Help with closed graph theorem I come across this exercise to use the closed graph theorem, if anyone can give and idea about it, thanks 
Let $M$ be a closed subspace of $L^2([0,1])$ that is included on $C([0,1])$(with the supremum norm $\|.\|$)
I have to show that exist a constant $C$ such that 
$$\|f\|\leq C\|f\|_2$$
for all $f\in M$.
Edit:
Thanks for the answer, now i get other part of the problem, I have to prove that
$$\dim(M)\leq C^2.$$
And I have no idea how... So if you guys can help me with that too.
 A: The inclusion
$$
(C([0,1]), || \cdot ||_{\infty}) \longrightarrow (L^2([0,1]),|| \cdot ||_2)
$$
is continuous since for all $f \in C([0,1])$
$$|| f ||_2^2 = \int_0^1 f^2 \leq \int_0^1 ||f||_{\infty}^2  = ||f||_{\infty}^2 $$
If you restrict the inclusion to $M$
$$i: (M, || \cdot ||_{\infty}) \longrightarrow (M,|| \cdot ||_2) $$
is continuous and bijective.
Since $M$ is closed, it is a Banach space, hence $i$ is open (by the open mapping theorem), bijective and continuous.

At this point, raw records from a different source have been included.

(* ===== verification/Timer.v ===== *)
(** * Timers ([cpp_dependencies/bfc/timer.hpp])

    [bfc::timer<cb_t>]: a map from (deadline, counter) pairs to callbacks. The
    [std::map] is an association list kept in the order of its keys. Running a
    callback is up to the owner of the timer: [schedule] returns the callbacks
    it takes out, in the order in which the code calls them; they are out of
    the map by then, so that a callback can no longer cancel one of them. The
    clock readings are arguments; microseconds are far from the end of [int64_t]. *)

From Stdlib Require Import Sorted.
From S2P Require Import Prelude.

Abbreviation timer_id_t := (Z * Z)%type.

(** [std::pair]'s lexicographic order *)
Definition id_ltb (a b : timer_id_t) : bool :=
  (a.1 <? b.1) || ((a.1 =? b.1) && (a.2 <? b.2)).
Definition id_lt (a b : timer_id_t) : Prop := a.1 < b.1 \/ (a.1 = b.1 /\ a.2 < b.2).

Lemma id_ltb_spec a b : reflect (id_lt a b) (id_ltb a b).
Proof.
  unfold id_ltb, id_lt. apply iff_reflect.
  rewrite orb_true_iff, andb_true_iff, !Z.ltb_lt, Z.eqb_eq. tauto.
Qed.

#[export] Instance id_lt_strict : StrictOrder id_lt.
Proof.
  split.
  - intros [a b]. unfold complement, id_lt. simpl. lia.
  - intros [a b] [c d] [e f]. unfold id_lt. simpl. lia.
Qed.

Lemma id_lt_total a b : id_lt a b \/ a = b \/ id_lt b a.
Proof. destruct a as [a1 a2], b as [b1 b2]. unfold id_lt. simpl.
  destruct (Z.lt_trichotomy a1 b1) as [?|[-> |?]]; [by left; left| |by right; right; left].
  destruct (Z.lt_trichotomy a2 b2) as [?|[-> |?]]; [left; right; lia|by right; left|right; right; right; lia].
Qed.

Section timer.
Context {cb : Type}.

Record timer_t := Timer { m_timer_ctr : Z; m_cb_map : list (timer_id_t * cb) }.

Definition timer_new : timer_t := Timer 0 [].

(** [std::map::emplace], [std::map::erase(key)] *)
Fixpoint map_emplace (k : timer_id_t) (v : cb) (l : list (timer_id_t * cb)) : list (timer_id_t * cb) :=
  match l with
  | [] => [(k, v)]
  | (k', v') :: rest =>
    if id_ltb k k' then (k, v) :: l
    else if id_ltb k' k then (k', v') :: map_emplace k v rest
    else l
  end.
Definition map_erase (k : timer_id_t) (l : list (timer_id_t * cb)) : list (timer_id_t * cb) :=
  filter (fun e => e.1 <> k) l.

Definition wait_us (for_us : Z) (c : cb) (now_us : Z) (t : timer_t) : timer_t * timer_id_t :=
  let next_us := now_us + for_us in
  let rv := (next_us, m_timer_ctr t) in
  (Timer (u64 (m_timer_ctr t + 1)) (map_emplace rv c (m_cb_map t)), rv).
Definition wait_ms (for_ms : Z) (c : cb) (now_us : Z) (t : timer_t) : timer_t * timer_id_t :=
  wait_us (for_ms * 1000) c now_us t.

Definition get_next_deadline_us (t : timer_t) : option Z :=
  match m_cb_map t with [] => None | e :: _ => Some e.1.1 end.

Definition cancel (id : timer_id_t) (t : timer_t) : timer_t * bool :=
  (Timer (m_timer_ctr t) (map_erase id (m_cb_map t)),
   negb (length (map_erase id (m_cb_map t)) =? length (m_cb_map t))%nat).

Fixpoint extract_due (now_us : Z) (l : list (timer_id_t * cb)) :
    list (timer_id_t * cb) * list (timer_id_t * cb) :=
  match l with
  | [] => ([], [])
  | e :: rest =>
    if e.1.1 <=? now_us then (e :: (extract_due now_us rest).1, (extract_due now_us rest).2)
    else ([], l)
  end.
Definition schedule (now_us : Z) (t : timer_t) : timer_t * list cb :=
  let '(extracted, rest) := extract_due now_us (m_cb_map t) in
  (Timer (m_timer_ctr t) rest, map snd extracted).

(** ** The invariant *)

Definition entry_lt (a b : timer_id_t * cb) : Prop := id_lt a.1 b.1.

(** The keys ascend and their counters have been handed out. *)
Definition timer_inv (t : timer_t) : Prop :=
  StronglySorted entry_lt (m_cb_map t) /\ 0 <= m_timer_ctr t /\
  Forall (fun e => 0 <= e.1.2 < m_timer_ctr t) (m_cb_map t).

Lemma elem_of_emplace k v l e :
  StronglySorted entry_lt l -> Forall (fun e => e.1 <> k) l ->
  e ∈ map_emplace k v l <-> e = (k, v) \/ e ∈ l.
Proof.
  induction l as [|[k' v'] l IH]; intros Hs Hn; simpl.
  - rewrite list_elem_of_singleton, elem_of_nil. tauto.
  - apply Forall_cons_iff in Hn as (Hk & Hn). apply StronglySorted_inv in Hs as (Hs & Hl).
    destruct (id_ltb_spec k k'); [by rewrite !elem_of_cons|].
    destruct (id_ltb_spec k' k).
    + rewrite !elem_of_cons, IH by done. tauto.
    + destruct (id_lt_total k k') as [?|[->|?]]; [done| |done]. by destruct Hk.
Qed.

Lemma sorted_emplace k v l :
  StronglySorted entry_lt l -> Forall (fun e => e.1 <> k) l -> StronglySorted entry_lt (map_emplace k v l).
Proof.
  induction l as [|[k' v'] l IH]; intros Hs Hn; simpl; [repeat constructor|].
  pose proof Hs as Hs0. apply StronglySorted_inv in Hs as (Hs & Hl).
  destruct (id_ltb_spec k k') as [Hlt|].
  - constructor; [done|]. constructor; [done|]. eapply list.Forall_impl; [exact Hl|].
    intros e He. unfold entry_lt in *. simpl in *. by etrans.
  - destruct (id_ltb_spec k' k) as [Hgt|]; [|done].
    apply Forall_cons_iff in Hn as (Hk & Hn). constructor; [by apply IH|].
    apply list.Forall_forall. intros e He. apply elem_of_emplace in He as [->|He]; [exact Hgt| |done|done].
    rewrite list.Forall_forall in Hl. by apply Hl.
Qed.

Lemma sorted_filter (P : timer_id_t * cb -> Prop) `{forall x, Decision (P x)} l :
  StronglySorted entry_lt l -> StronglySorted entry_lt (filter P l).
Proof.
  induction 1 as [|e l Hs IH Hl]; [constructor|]. rewrite filter_cons. case_decide; [|done].
  constructor; [done|]. rewrite list.Forall_forall in *. intros x Hx. apply Hl.
  by apply list_elem_of_filter in Hx as (_ & Hx).
Qed.

Lemma extract_due_app now l : (extract_due now l).1 ++ (extract_due now l).2 = l.
Proof. induction l as [|e l IH]; [done|]. simpl. case_Z; simpl; by rewrite ?IH. Qed.

Lemma elem_of_due now l e : e ∈ l <-> e ∈ (extract_due now l).1 \/ e ∈ (extract_due now l).2.
Proof. by rewrite <- elem_of_app, extract_due_app. Qed.

Lemma extract_due_fst now l : Forall (fun e => e.1.1 <= now) (extract_due now l).1.
Proof. induction l as [|e l IH]; simpl; [constructor|]. case_Z; constructor; done. Qed.

Lemma extract_due_snd now l :
  StronglySorted entry_lt l -> Forall (fun e => now < e.1.1) (extract_due now l).2.
Proof.
  induction l as [|e l IH]; intros Hs; simpl; [constructor|].
  apply StronglySorted_inv in Hs as (Hs & Hl). case_Z; simpl; [by apply IH|].
  constructor; [done|]. eapply list.Forall_impl; [exact Hl|].
  unfold entry_lt, id_lt. intros a Ha. simpl in *. lia.
Qed.

Lemma sorted_app_inv (l k : list (timer_id_t * cb)) :
  StronglySorted entry_lt (l ++ k) -> StronglySorted entry_lt l /\ StronglySorted entry_lt k.
Proof.
  induction l as [|e l IH]; simpl; [split; [constructor|done]|].
  intros Hs. apply StronglySorted_inv in Hs as (Hs & Hl). apply IH in Hs as (H1 & H2).
  split; [|done]. constructor; [done|]. by apply Forall_app in Hl as (? & _).
Qed.

Lemma timer_inv_new : timer_inv timer_new.
Proof. split_and!; simpl; [constructor|lia|constructor]. Qed.

Lemma fresh_key t d : timer_inv t -> Forall (fun e : timer_id_t * cb => e.1 <> (d, m_timer_ctr t)) (m_cb_map t).
Proof.
  intros (_ & _ & H). eapply list.Forall_impl; [exact H|]. intros [[a b] c] He. simpl in *. intros [= -> ->]. lia.
Qed.

Lemma timer_inv_wait d c now t : timer_inv t -> m_timer_ctr t + 1 < 18446744073709551616 ->
  timer_inv (wait_us d c now t).1.
Proof.
  intros Hi Hc. pose proof (fresh_key t (now + d) Hi) as Hf. destruct Hi as (Hs & Hn & Hl).
  unfold wait_us, timer_inv. cbn [fst m_cb_map m_timer_ctr]. rewrite u64_id by ulia. split_and!; [by apply sorted_emplace|lia|].
  apply list.Forall_forall. intros e He. apply elem_of_emplace in He as [->|He]; [simpl; lia| |done|done].
  rewrite list.Forall_forall in Hl. specialize (Hl e He). simpl in *. lia.
Qed.

Lemma timer_inv_cancel id t : timer_inv t -> timer_inv (cancel id t).1.
Proof.
  intros (Hs & Hn & Hl). split_and!; simpl; [by apply sorted_filter|done|].
  rewrite list.Forall_forall in *. intros e He. apply list_elem_of_filter in He as (_ & He). auto.
Qed.

Lemma schedule_map now t : m_cb_map (schedule now t).1 = (extract_due now (m_cb_map t)).2.
Proof. unfold schedule. by destruct (extract_due _ _). Qed.

Lemma schedule_ctr now t : m_timer_ctr (schedule now t).1 = m_timer_ctr t.
Proof. unfold schedule. by destruct (extract_due _ _). Qed.

Lemma schedule_due now t : (schedule now t).2 = map snd (extract_due now (m_cb_map t)).1.
Proof. unfold schedule. by destruct (extract_due _ _). Qed.

Lemma timer_inv_schedule now t : timer_inv t -> timer_inv (schedule now t).1.
Proof.
  intros (Hs & Hn & Hl). unfold timer_inv. rewrite schedule_map, schedule_ctr.
  rewrite <- (extract_due_app now (m_cb_map t)) in Hs, Hl.
  apply sorted_app_inv in Hs as (_ & Hs). apply Forall_app in Hl as (_ & Hl). done.
Qed.

(** ** Membership: what each operation does to the pending timers *)

Definition pending (t : timer_t) (id : timer_id_t) (c : cb) : Prop := (id, c) ∈ m_cb_map t.

Lemma pending_wait d c now t id c' : timer_inv t ->
  pending (wait_us d c now t).1 id c' <->
  (id, c') = (now + d, m_timer_ctr t, c) \/ pending t id c'.
Proof.
  intros Hi. unfold pending, wait_us. cbn [fst m_cb_map].
  rewrite elem_of_emplace by (apply Hi || by apply fresh_key). done.
Qed.

Lemma pending_cancel id t id' c : pending (cancel id t).1 id' c <-> pending t id' c /\ id' <> id.
Proof. unfold pending. simpl. unfold map_erase. rewrite list_elem_of_filter. simpl. tauto. Qed.

Lemma pending_schedule now t id c : timer_inv t ->
  pending (schedule now t).1 id c <-> pending t id c /\ now < id.1.
Proof.
  intros (Hs & _ & _). unfold pending. rewrite schedule_map.
  rewrite (elem_of_due now (m_cb_map t)).
  pose proof (extract_due_fst now (m_cb_map t)) as H1. pose proof (extract_due_snd now _ Hs) as H2.
  rewrite list.Forall_forall in H1, H2. split.
  - intros H. split; [by right|]. by apply (H2 (id, c)).
  - intros ([H|H] & Hlt); [|done]. apply H1 in H. simpl in H. lia.
Qed.

Lemma due_schedule now t c : timer_inv t ->
  c ∈ (schedule now t).2 <-> exists id, pending t id c /\ id.1 <= now.
Proof.
  intros (Hs & _ & _). rewrite schedule_due, list_elem_of_fmap. unfold pending.
  setoid_rewrite (elem_of_due now (m_cb_map t)).
  pose proof (extract_due_fst now (m_cb_map t)) as H1. pose proof (extract_due_snd now _ Hs) as H2.
  rewrite list.Forall_forall in H1, H2. split.
  - intros ([id c'] & -> & H). exists id. split; [by left|]. by apply (H1 (id, c')).
  - intros (id & [H|H] & Hle); [by exists (id, c)|]. apply H2 in H. simpl in H. lia.
Qed.

Lemma pending_fun t id c c' : timer_inv t -> pending t id c -> pending t id c' -> c = c'.
Proof.
  intros (Hs & _ & _). unfold pending. induction Hs as [|e l Hs IH Hl]; [by intros ?%elem_of_nil|].
  rewrite !elem_of_cons. rewrite list.Forall_forall in Hl. intros [He|He] [He'|He'].
  - congruence.
  - apply Hl in He'. subst. destruct (irreflexivity id_lt id He').
  - apply Hl in He. subst. destruct (irreflexivity id_lt id He).
  - by apply IH.
Qed.

End timer.
#[global] Arguments timer_t : clear implicits.

(** ** Histories *)

Inductive timer_op {cb} :=
  | OpWait (for_us now_us : Z) (c : cb)
  | OpCancel (id : timer_id_t)
  | OpSchedule (now_us : Z).
#[global] Arguments timer_op : clear implicits.

Definition timer_apply {cb} (o : timer_op cb) (t : timer_t cb) : timer_t cb :=
  match o with
  | OpWait d now c => (wait_us d c now t).1
  | OpCancel id => (cancel id t).1
  | OpSchedule now => (schedule now t).1
  end.

Lemma timer_apply_ctr {cb} (o : timer_op cb) t n :
  timer_inv t -> m_timer_ctr t <= n -> n + 1 < 18446744073709551616 ->
  timer_inv (timer_apply o t) /\ m_timer_ctr (timer_apply o t) <= n + 1.
Proof.
  intros Hi Hn Hb. destruct o; simpl.
  - split; [apply timer_inv_wait; [done|lia]|]. destruct Hi as (? & ? & ?). rewrite u64_id by ulia. lia.
  - split; [by apply timer_inv_cancel|lia].
  - split; [by apply timer_inv_schedule|]. rewrite schedule_ctr. lia.
Qed.

Lemma timer_history_inv {cb} (ops : list (timer_op cb)) t n :
  timer_inv t -> m_timer_ctr t <= n -> n + Z.of_nat (length ops) < 18446744073709551616 ->
  timer_inv (foldl (fun t o => timer_apply o t) t ops).
Proof.
  revert t n. induction ops as [|o ops IH]; intros t n Hi Hn Hb; [done|]. cbn [foldl].
  destruct (timer_apply_ctr o t n Hi Hn) as (Hi' & Hn'); [simpl length in Hb; lia|].
  apply (IH _ (n + 1)); [done|done|]. simpl length in Hb. lia.
Qed.

(** C34: timers fire exactly when due. After any history of fewer than 2^64
    operations, [schedule now] calls back the timers whose deadline is not
    after [now], in the order of their deadlines and, for equal deadlines, in
    the order they were set; it keeps all the others; a timer that was set
    stays until it is due or cancelled, and cancelling removes it and no other. *)
Theorem timer_exact {cb} (ops : list (timer_op cb)) now :
  Z.of_nat (length ops) < 18446744073709551615 ->
  let t := foldl (fun t o => timer_apply o t) timer_new ops in
  (exists due, (schedule now t).2 = map snd due /\ StronglySorted entry_lt due /\
     forall e, e ∈ due <-> pending t e.1 e.2 /\ e.1.1 <= now) /\
  (forall id c, pending (schedule now t).1 id c <-> pending t id c /\ now < id.1) /\
  (forall id id' c, pending (cancel id t).1 id' c <-> pending t id' c /\ id' <> id) /\
  (forall d c, let '(t', rv) := wait_us d c now t in
     rv.1 = now + d /\ (forall c', ~ pending t rv c') /\
     forall id c', pending t' id c' <-> (id, c') = (rv, c) \/ pending t id c').
Proof.
  intros Hb t. assert (timer_inv t) as Hi.
  { apply (timer_history_inv _ _ 0 timer_inv_new); simpl; lia. }
  split_and!.
  - exists (extract_due now (m_cb_map t)).1. rewrite schedule_due. split; [done|].
    pose proof (proj1 Hi) as Hs. pose proof Hs as Hs0.
    rewrite <- (extract_due_app now (m_cb_map t)) in Hs. apply sorted_app_inv in Hs as (Hs & _).
    split; [done|]. intros [id c]. unfold pending. simpl.
    rewrite (elem_of_due now (m_cb_map t)).
    pose proof (extract_due_fst now (m_cb_map t)) as H1. pose proof (extract_due_snd now _ Hs0) as H2.
    rewrite list.Forall_forall in H1, H2. split.
    + intros H. split; [by left|]. by apply (H1 (id, c)).
    + intros ([H|H] & Hle); [done|]. apply H2 in H. simpl in H. lia.
  - intros. by apply pending_schedule.
  - intros. by apply pending_cancel.
  - intros d c. destruct (wait_us d c now t) as [t' rv] eqn:E. pose proof E as E0.
    unfold wait_us in E. injection E as E1 E2. subst rv. split_and!; [done| |].
    + intros c' Hp. pose proof (fresh_key t (now + d) Hi) as Hf. rewrite list.Forall_forall in Hf.
      by apply (Hf _ Hp).
    + intros id c'. replace t' with (wait_us d c now t).1 by (by rewrite E0). by apply pending_wait.
Qed.

Lemma timer_exact_witness :
  let t := foldl (fun t o => timer_apply o t) timer_new
    [OpWait 5 2 20; OpWait 5 1 10; OpWait 9 2 30; OpWait 1 1 40; OpCancel (2, 3)] in
  (schedule 7 t).2 = [10; 20] /\ pending (schedule 7 t).1 (11, 2) 30 /\ ~ pending (schedule 7 t).1 (7, 0) 20.
Proof.
  destruct (timer_exact [OpWait 5 2 20; OpWait 5 1 10; OpWait 9 2 30; OpWait 1 1 40; OpCancel (2, 3)] 7
    ltac:(simpl; lia)) as (_ & H & _).
  split; [vm_compute; reflexivity|]. split; rewrite H.
  - split; [vm_compute; right; right; left|done].
  - intros (_ & ?). simpl in *. lia.
Defined.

This means that the inverse $i^{-1}$ is continuos as well, i.e. there exists $C>0$ such that for all $f \in M$ holds
$$|| f ||_{\infty} \leq C|| f ||_2$$
A: Define $\iota\colon (M,\lVert \cdot\rVert_2)\to (C[0,1],\lVert\cdot\rVert_\infty)$ by $\iota(f)=f$. We have to show that $\iota$ is continuous.
Since $M$ and $C[0,1]$ endowed with their respective norms are complete, we have to show that if $\lVert f_n-f\rVert_2\to 0$ and $\lVert f_n-g\rVert_\infty=0$ then $f=g$. 
To see this, notice that $f_n\to g$ a.e. and 
$$\int |g-f|=\int\liminf_n|f_n-f|\leqslant \liminf_n\int|f_n-f|=0,$$
hence $f=g$ a.e.
For the dimension problem, assume that $f_1,\dots,f_{N+1}$ are linearly independent elements of $M$. Then using the orthogonalization process we can assume that this is an orthonormal family (for the usual inner product of $L^2$). We thus have for each $(c_1,\dots,c_{N+1})$ in the unit ball of $\mathbf R^n$ and $x\in [0,1]$ that 
$$\left|\sum_{j=1}^{N+1}c_jf_j(x)\right|\leqslant C.$$
Choosing $c_j(x):= f_j(x)/\sqrt{\sum_{l=1}^{N+1}f_l(x)^2}$, we obtain $N+1\leqslant C^2$.